Journalpaper

Who is eating whom? Morphology and feeding type determine the size relation between planktonic predators and their ideal prey

Abstract

Body size determines the position of organisms in plankton food-webs. The mass or diameter ratio between predators and their optimal prey is therefore a central element of size-based models in their attempt to link consumer groups across trophic levels. Despite a renaissance of size-based approaches in plankton ecology, however, this relation still lacks a generic and also mechanistically sound formulation. An empirically derived constant value of this ratio can not describe the wide scatter in optimal prey diameter for specific predator size classes, especially in the mesozooplankton range.

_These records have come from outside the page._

(* ===== verification/HttpServerNames.v ===== *)
(** * Servers by name ([ngx_http.c], [ngx_http_core_module.c], [ngx_http_request.c])

    The directive [server_name] collects names; for an address with several
    servers [ngx_http_server_names] makes of them the tables in which
    [ngx_http_find_virtual_server] finds the server for the host of a request. *)

From stdpp Require Import gmap.
From S2P Require Import Prelude NgxMem NgxCompare NgxHash NgxHashWild NgxHashKeys HttpHandlers.

(** ** The directive *)

(** [ngx_http_server_name_t]: a name, or a regular expression by its number. *)
Record server_name := ServerName {
  sn_regex : option Z;
  sn_server : Z;
  sn_name : list Z;
}.

(** [server_names] and [captures] of [ngx_http_core_srv_conf_t]. *)
Record srv_names := SrvNames {
  names : list server_name;
  captures : bool;
}.

Section server_name.
(** [ngx_http_regex_compile]: the expression and the number of its captures. *)
Context (regex_compile : list Z -> bool -> option (Z * Z)).
Context (cscf : Z) (hostname : list Z).

(** One argument; [None] is [NGX_CONF_ERROR].  Behind an argument is the end of
    the string. *)
Definition one_server_name (s : srv_names) (value : list Z) (a : allocs) : option (srv_names * allocs) :=
  let ch := hd 0 value in
  if ((ch =? chr "*") && ((length value <? 3)%nat || negb (nth 1 value 0 =? chr "."))) || ((ch =? chr ".") && (length value <? 2)%nat) then None
  else
    let '(ok, a) := alloc a in
    if negb ok then None
    else
      let name := if ngx_strcasecmp value (lit "$hostname") =? 0 then hostname else value in
      if negb (ch =? chr "~") then
        Some (SrvNames (s.(names) ++ [ServerName None cscf (map ngx_tolower name)]) s.(captures), a)
      else if (length value =? 1)%nat then None
      else
        let value := tl value in
        let caseless := existsb (fun c => (chr "A" <=? c) && (c <=? chr "Z")) value in
        match regex_compile value caseless with
        | None => None
        | Some (regex, n) => Some (SrvNames (s.(names) ++ [ServerName (Some regex) cscf value]) (n >? 0), a)
        end.

Fixpoint ngx_http_core_server_name (s : srv_names) (values : list (list Z)) (a : allocs) : option (srv_names * allocs) :=
  match values with
  | [] => Some (s, a)
  | value :: values =>
      match one_server_name s value a with
      | None => None
      | Some (s, a) => ngx_http_core_server_name s values a
      end
  end.

(** The part of [ngx_http_core_merge_srv_conf] on names: a server without a name
    gets the empty one; the server's own name is the first, without its first
    dot and with the tilde of an expression.  [None] is no memory. *)
Definition merge_server_name (s : srv_names) (a : allocs) : option (srv_names * list Z * allocs) :=
  let s := match s.(names) with [] => SrvNames [ServerName None cscf []] s.(captures) | _ => s end in
  let name := match s.(names) with
              | [] => []
              | sn :: _ =>
                  match sn.(sn_regex) with
                  | Some _ => chr "~" :: sn.(sn_name)
                  | None => if hd 0 sn.(sn_name) =? chr "." then tl sn.(sn_name) else sn.(sn_name)
                  end
              end in
  let '(ok, a) := alloc a in
  if ok then Some (s, name, a) else None.
End server_name.

(** ** The tables of an address *)

(** The parts of [ngx_http_conf_addr_t] for names: tables that were not made are
    missing. *)
Record conf_addr := ConfAddr {
  a_hash : option hash_t;
  a_head : option Z;
  a_tail : option Z;
  a_regex : list (Z * Z);
}.

Definition ngx_http_cmp_dns_wildcards (one two : hash_key) : Z := ngx_dns_strcmp one.(k_key) two.(k_key).

(** The loop that collects the names; [inl] is an error, [None] is undefined. *)
Fixpoint add_server_names (ha : keys_arrays) (sns : list server_name) (a : allocs) : option ((unit + keys_arrays) * allocs) :=
  match sns with
  | [] => Some (inr ha, a)
  | sn :: sns =>
      match sn.(sn_regex) with
      | Some _ => add_server_names ha sns a
      | None =>
          match ngx_hash_add_key ha sn.(sn_name) sn.(sn_server) true false a with
          | None => None
          | Some (rc, ha, a) =>
              if (rc =? NGX_ERROR) || (rc =? NGX_DECLINED) then Some (inl tt, a) else add_server_names ha sns a
          end
      end
  end.

Definition regex_names (sns : list server_name) : list (Z * Z) :=
  omap (fun sn => match sn.(sn_regex) with Some r => Some (r, sn.(sn_server)) | None => None end) sns.

Section names.
Context (cacheline : Z) (dirt : Z -> Z).
(** [qsort] of the C library, on arrays of names. *)
Context (qsort : (hash_key -> hash_key -> Z) -> list hash_key -> list hash_key).
(** [server_names_hash_max_size], [server_names_hash_bucket_size], and where the
    table of an address is. *)
Context (max_size bucket_size hash_at : Z).

(** The exact names; an error is [None] inside. *)
Definition exact_table (keys : list hash_key) (st : wstate) : option (option (option hash_t) * wstate) :=
  match keys with
  | [] => Some (Some None, st)
  | _ =>
      match ngx_hash_init cacheline dirt (HashInit hash_at max_size bucket_size) keys st.(ws_addrs) with
      | None => None
      | Some (InitError, addrs) => Some (None, WState st.(ws_allocs) addrs st.(ws_heap))
      | Some (InitOk _ h, addrs) => Some (Some (Some h), WState st.(ws_allocs) addrs st.(ws_heap))
      end
  end.

(** Names with wildcards: sorted, in tables whose names get shorter. *)
Definition wildcard_table (keys : list hash_key) (st : wstate) : option (option (option Z) * wstate) :=
  match keys with
  | [] => Some (Some None, st)
  | _ =>
      let sorted := qsort ngx_http_cmp_dns_wildcards keys in
      match ngx_hash_wildcard_init cacheline dirt ngx_hash_key_lc (S (list_max (map (fun x => length x.(k_key)) sorted)))
              (HashInit 0 max_size bucket_size) sorted st with
      | None => None
      | Some (None, st) => Some (None, st)
      | Some (Some a, st) => Some (Some (Some a), st)
      end
  end.

(** [ngx_http_server_names] for the servers of an address. *)
Definition ngx_http_server_names (servers : list (list server_name)) (st : wstate) : option (option conf_addr * wstate) :=
  let st_with a := WState a st.(ws_addrs) st.(ws_heap) in
  let '(ok, a) := alloc st.(ws_allocs) in
  if negb ok then Some (None, st_with a)
  else
    match ngx_hash_keys_array_init false a with
    | (None, a) => Some (None, st_with a)
    | (Some ha, a) =>
        match add_server_names ha (concat servers) a with
        | None => None
        | Some (inl _, a) => Some (None, st_with a)
        | Some (inr ha, a) =>
            match exact_table ha.(ha_keys) (st_with a) with
            | None => None
            | Some (None, st) => Some (None, st)
            | Some (Some hash, st) =>
                match wildcard_table ha.(ha_head) st with
                | None => None
                | Some (None, st) => Some (None, st)
                | Some (Some head, st) =>
                    match wildcard_table ha.(ha_tail) st with
                    | None => None
                    | Some (None, st) => Some (None, st)
                    | Some (Some tail, st) =>
                        match regex_names (concat servers) with
                        | [] => Some (Some (ConfAddr hash head tail []), st)
                        | regex =>
                            let '(ok, a) := alloc st.(ws_allocs) in
                            let st := WState a st.(ws_addrs) st.(ws_heap) in
                            if negb ok then Some (None, st) else Some (Some (ConfAddr hash head tail regex), st)
                        end
                    end
                end
            end
        end
    end.
End names.

(** ** Requests *)

(** [ngx_http_virtual_names_t]. *)
Record virtual_names := VirtualNames {
  vn_names : combined;
  vn_regex : list (Z * Z);
}.

(** The part of [ngx_http_add_addrs] for one address: no names, no memory, or
    the names. *)
Definition add_addr (addr : conf_addr) (a : allocs) : option (option virtual_names) * allocs :=
  match addr with
  | ConfAddr None None None [] => (Some None, a)
  | ConfAddr hash head tail regex =>
      let '(ok, a) := alloc a in
      if negb ok then (None, a) else (Some (Some (VirtualNames (Combined hash head tail) regex)), a)
  end.

Section find.
(** [ngx_http_regex_exec] on the request, for an expression and a host. *)
Context (regex_exec : Z -> list Z -> Z).

Fixpoint regex_loop (sn : list (Z * Z)) (host : list Z) : server_result :=
  match sn with
  | [] => ServerDeclined
  | (regex, server) :: sn =>
      let n := regex_exec regex host in
      if n =? NGX_DECLINED then regex_loop sn host
      else if n =? NGX_OK then ServerOk server
      else ServerError
  end.

Definition ngx_http_find_virtual_server (hp : heap) (vn : option virtual_names) (host : list Z) : option server_result :=
  match vn with
  | None => Some ServerDeclined
  | Some vn =>
      match ngx_hash_find_combined hp vn.(vn_names) (ngx_hash_key host) host with
      | None => None
      | Some cscf =>
          if negb (cscf =? 0) then Some (ServerOk cscf)
          else if negb (zlen host =? 0) then Some (regex_loop vn.(vn_regex) host)
          else Some ServerDeclined
      end
  end.
End find.
(* ===== verification/HttpServerNamesSpec.v ===== *)
(** * Servers by name: which server is found

    The server of a host: the one with the exact name; else the one with the
    longest name with a wildcard in front that matches; else the one with the
    longest name with a wildcard at the end; else the one with the first regular
    expression that matches. *)

From stdpp Require Import gmap sorting.
From S2P Require Import Prelude NgxMem NgxCompare NgxHash NgxHashSpec NgxHashTable NgxHashWild NgxHashLabels NgxHashWildSpec NgxHashWildFind NgxHashKeys NgxHashKeysSpec NgxHashCollect NgxHashKept HttpHandlers HttpServerNames.

(** ** What is promised *)

Definition is_exact (p : pattern) : bool := match p with PExact _ => true | _ => false end.

Definition none (sel : pattern -> bool) (kept : list (pattern * Z)) (host : list Z) : Prop :=
  forall p v, (p, v) ∈ kept -> sel p = true -> ~ matches p host.

(** The server of the longest name that matches. *)
Definition best (sel : pattern -> bool) (kept : list (pattern * Z)) (host : list Z) (v : Z) : Prop :=
  exists p, (p, v) ∈ kept /\ sel p = true /\ matches p host /\
    forall p' v', (p', v') ∈ kept -> sel p' = true -> matches p' host -> (pattern_depth p' <= pattern_depth p)%nat.

Inductive serves (regex_exec : Z -> list Z -> Z) (kept : list (pattern * Z)) (regex : list (Z * Z)) (host : list Z) : server_result -> Prop :=
  | by_exact v : best is_exact kept host v -> serves regex_exec kept regex host (ServerOk v)
  | by_head v : none is_exact kept host -> best is_head kept host v -> serves regex_exec kept regex host (ServerOk v)
  | by_tail v : none is_exact kept host -> none is_head kept host -> best is_tail kept host v -> serves regex_exec kept regex host (ServerOk v)
  | by_regex : none is_exact kept host -> none is_head kept host -> none is_tail kept host ->
      serves regex_exec kept regex host (if zlen host =? 0 then ServerDeclined else regex_loop regex_exec regex host).

(** The names of the configuration, without expressions, in order. *)
Definition patterns_of (sns : list server_name) : list (pattern * Z) :=
  omap (fun sn => match sn.(sn_regex) with
                  | Some _ => None
                  | None => match pattern_of sn.(sn_name) with Some p => Some (p, sn.(sn_server)) | None => None end
                  end) sns.

(** A name is an expression, a pattern, or refused. *)
Definition name_valid (sn : server_name) : Prop := sn.(sn_regex) = None -> pattern_of sn.(sn_name) <> None.

(** Servers are pointers to words; the labels of names with wildcards are not
    empty and of characters a host can have. *)
Definition server_name_ok (sn : server_name) : Prop :=
  ptr_ok sn.(sn_server) /\ forall p, pattern_of sn.(sn_name) = Some p -> good_pattern p.

(** [qsort] sorts what is ordered by the function. *)
Definition ordered_by {A} (cmp : A -> A -> Z) (l : list A) : Prop :=
  (forall a b, a ∈ l -> b ∈ l -> cmp a b <= 0 \/ cmp b a <= 0) /\
  (forall a b c, a ∈ l -> b ∈ l -> c ∈ l -> cmp a b <= 0 -> cmp b c <= 0 -> cmp a c <= 0).

Definition qsort_ok (qsort : (hash_key -> hash_key -> Z) -> list hash_key -> list hash_key) : Prop :=
  forall cmp l, ordered_by cmp l -> qsort cmp l ≡ₚ l /\ StronglySorted (fun a b => cmp a b <= 0) (qsort cmp l).

(** ** Collecting *)

Lemma add_server_names_collects sns : forall ha t kept a,
  collected 10007 ha t kept -> Forall server_name_ok sns ->
  match add_server_names ha sns a with
  | None => False
  | Some (inl _, a') => ~ no_oom a \/ Exists (fun sn => ~ name_valid sn) sns
  | Some (inr ha', a') => went a a' /\ Forall name_valid sns /\ exists t', collected 10007 ha' t' (kept ++ collect_names t (patterns_of sns))
  end.
Proof.
  induction sns as [|sn sns IH]; intros ha t kept a Hc Hok; cbn [add_server_names].
  { split; [by intros ?|]. split; [done|]. exists t. by rewrite app_nil_r. }
  inversion_clear Hok as [|? ? Hsn Hok']. unfold patterns_of. cbn [omap list_omap]. fold (patterns_of sns). destruct (sn_regex sn) as [rx|] eqn:R.
  - specialize (IH ha t kept a Hc Hok'). destruct (add_server_names ha sns a) as [[[|ha'] a']|]; [destruct IH; [by left|right; by right]| |done].
    destruct IH as (W & Hv & Ht). split; [done|]. split; [|done]. constructor; [|done]. intros E. congruence.
  - destruct (pattern_of (sn_name sn)) as [p|] eqn:P.
    + pose proof (add_key_collects 10007 ha t kept (sn_name sn) p (sn_server sn) a Hc P (proj2 Hsn p P)) as F.
      destruct F as (rc & ha1 & a1 & -> & W & F). destruct F as [[-> Ho]|F]; [by left|].
      cbn [collect_names]. destruct (takes t p) as [keep t']. destruct F as [-> Hc']. replace ((_ =? NGX_ERROR) || _) with false by (by destruct keep).
      specialize (IH ha1 t' _ a1 Hc' Hok'). destruct (add_server_names ha1 sns a1) as [[[|ha'] a']|]; [| |done].
      * destruct IH as [Ho|Hex]; [left; by eapply went_oom|right; by right].
      * destruct IH as (W' & Hv & t'' & Ht). split; [by eapply went_trans|]. split; [constructor; [|done]; intros _; by rewrite P|].
        exists t''. destruct keep; [by rewrite <- app_assoc in Ht|done].
    + rewrite add_key_declined by done. cbn. right. left. intros Hv. by apply Hv.
Qed.

(** ** The choice in each table *)

Definition chosen (sel : pattern -> bool) (kept : list (pattern * Z)) (host : list Z) (v : Z) : Prop :=
  (v = 0 /\ none sel kept host) \/ (v <> 0 /\ best sel kept host v).

Section choice.
Context (kept : list (pattern * Z)).
Context (Hgood : Forall (fun e => good_pattern e.1) kept) (Hval : Forall (fun e => ptr_ok e.2) kept).

Lemma exact_value host : let v := value_of (omap exact_key kept) host in
  (v = 0 /\ forall w, (PExact host, w) ∉ kept) \/ (v <> 0 /\ (PExact host, v) ∈ kept).
Proof.
  cbv zeta. induction kept as [|[p v] l IH]; [left; split; [done|]; intros w H; inversion H|]. inversion_clear Hgood as [|? ? Hg Hgl]. inversion_clear Hval as [|? ? Hv Hvl].
  specialize (IH Hgl Hvl). cbn [omap list_omap fst snd] in *.
  assert (Hskip : p <> PExact host -> let v' := value_of (omap exact_key l) host in
    (v' = 0 /\ forall w, (PExact host, w) ∉ (p, v) :: l) \/ (v' <> 0 /\ (PExact host, v') ∈ (p, v) :: l)).
  { intros Hne. cbv zeta. destruct IH as [[-> IH]|[? IH]]; [left; split; [done|]|right; split; [done|by right]].
    intros w. rewrite elem_of_cons. intros [[= <- _]|H]; [done|by apply (IH w)]. }
  destruct p as [n|n|n|n]; try (by apply Hskip).
  change (exact_key (PExact n, v)) with (Some (HashKey n false (ngx_hash_key n) v)). cbn iota. rewrite value_of_cons by done. unfold low_key. cbn [k_key k_value]. rewrite strlow_lower. rewrite (proj2 Hg). destruct (beq n host) eqn:B.
  - apply beq_eq in B as ->. right. split; [destruct Hv as [Hv _]; lia|by left].
  - apply Hskip. intros [= ->]. by rewrite beq_refl in B.
Qed.
(** ** The answer *)

Section answer.
Context (conf : Z -> loc_conf).

(** The element named as the URI. *)
Definition named_answer (q : location_queue) (r : Z * Z) : Prop :=
  match lq_exact q, lq_inclusive q with
  | Some e, _ => r = (NGX_OK, e)
  | None, Some i => r = (NGX_AGAIN, i)
  | None, None => False
  end.

(** A redirect to a name that is one character longer. *)
Definition redirect_answer (fs : list location_queue) (uri : list Z) (r : Z * Z) : Prop :=
  exists q c l, q ∈ fs /\ lq_name q = uri ++ [c] /\ redirects conf (lq_exact q) || redirects conf (lq_inclusive q) = true /\ lq_conf q = Some l /\ r = (NGX_DONE, l).

(** The longest name that the URI begins with, or what was before. *)
Definition prefix_answer (fs : list location_queue) (uri : list Z) (base r : Z * Z) : Prop :=
  (exists q i, q ∈ fs /\ lq_inclusive q = Some i /\ lq_name q `prefix_of` uri /\ r = (NGX_AGAIN, i) /\
     forall q', q' ∈ fs -> lq_inclusive q' <> None -> lq_name q' `prefix_of` uri -> (length (lq_name q') <= length (lq_name q))%nat) \/
  ((forall q, q ∈ fs -> lq_inclusive q <> None -> ~ lq_name q `prefix_of` uri) /\ r = base).

Definition answers (fs : list location_queue) (uri : list Z) (base r : Z * Z) : Prop :=
  (exists q, q ∈ fs /\ lq_name q = uri /\ named_answer q r) \/
  ((forall q, q ∈ fs -> lq_name q <> uri) /\ (redirect_answer fs uri r \/ prefix_answer fs uri base r)).

(** An element that cannot matter for a URI. *)
Definition apart (uri : list Z) (q : location_queue) : Prop := lq_name q <> uri /\ (lq_inclusive q <> None -> ~ lq_name q `prefix_of` uri).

In this study, I propose that a given morpho-metric ratio between feeding related apparatus and total body volume decreases when predator size increases. This ratio decrease is due to the additional need of structural components in larger organisms for maintaining intra-body transport. Non-isometric scaling results in a non-linear dependency of optimal prey size on predator diameter. This dependency defines an average relation which enables the quantitative definition of feeding mode. This new trait variable explains a component of the variability in optimal prey diameter that is independent from predator diameter. Feeding mode as a trait can be interpreted as activity during grazing, mostly in terms of speed regulation in swimming or in feeding current generation. Feeding mode, in concert with the classical trait predator size, accurately determines optimal prey size. This is extensively tested using literature data for the entire plankton domain. The theory predicts an increasing feeding activity in larger consumer species. It elucidates how successional shifts in the composition of zooplankton communities are linked to weakly coupled changes in mean body size and feeding mode.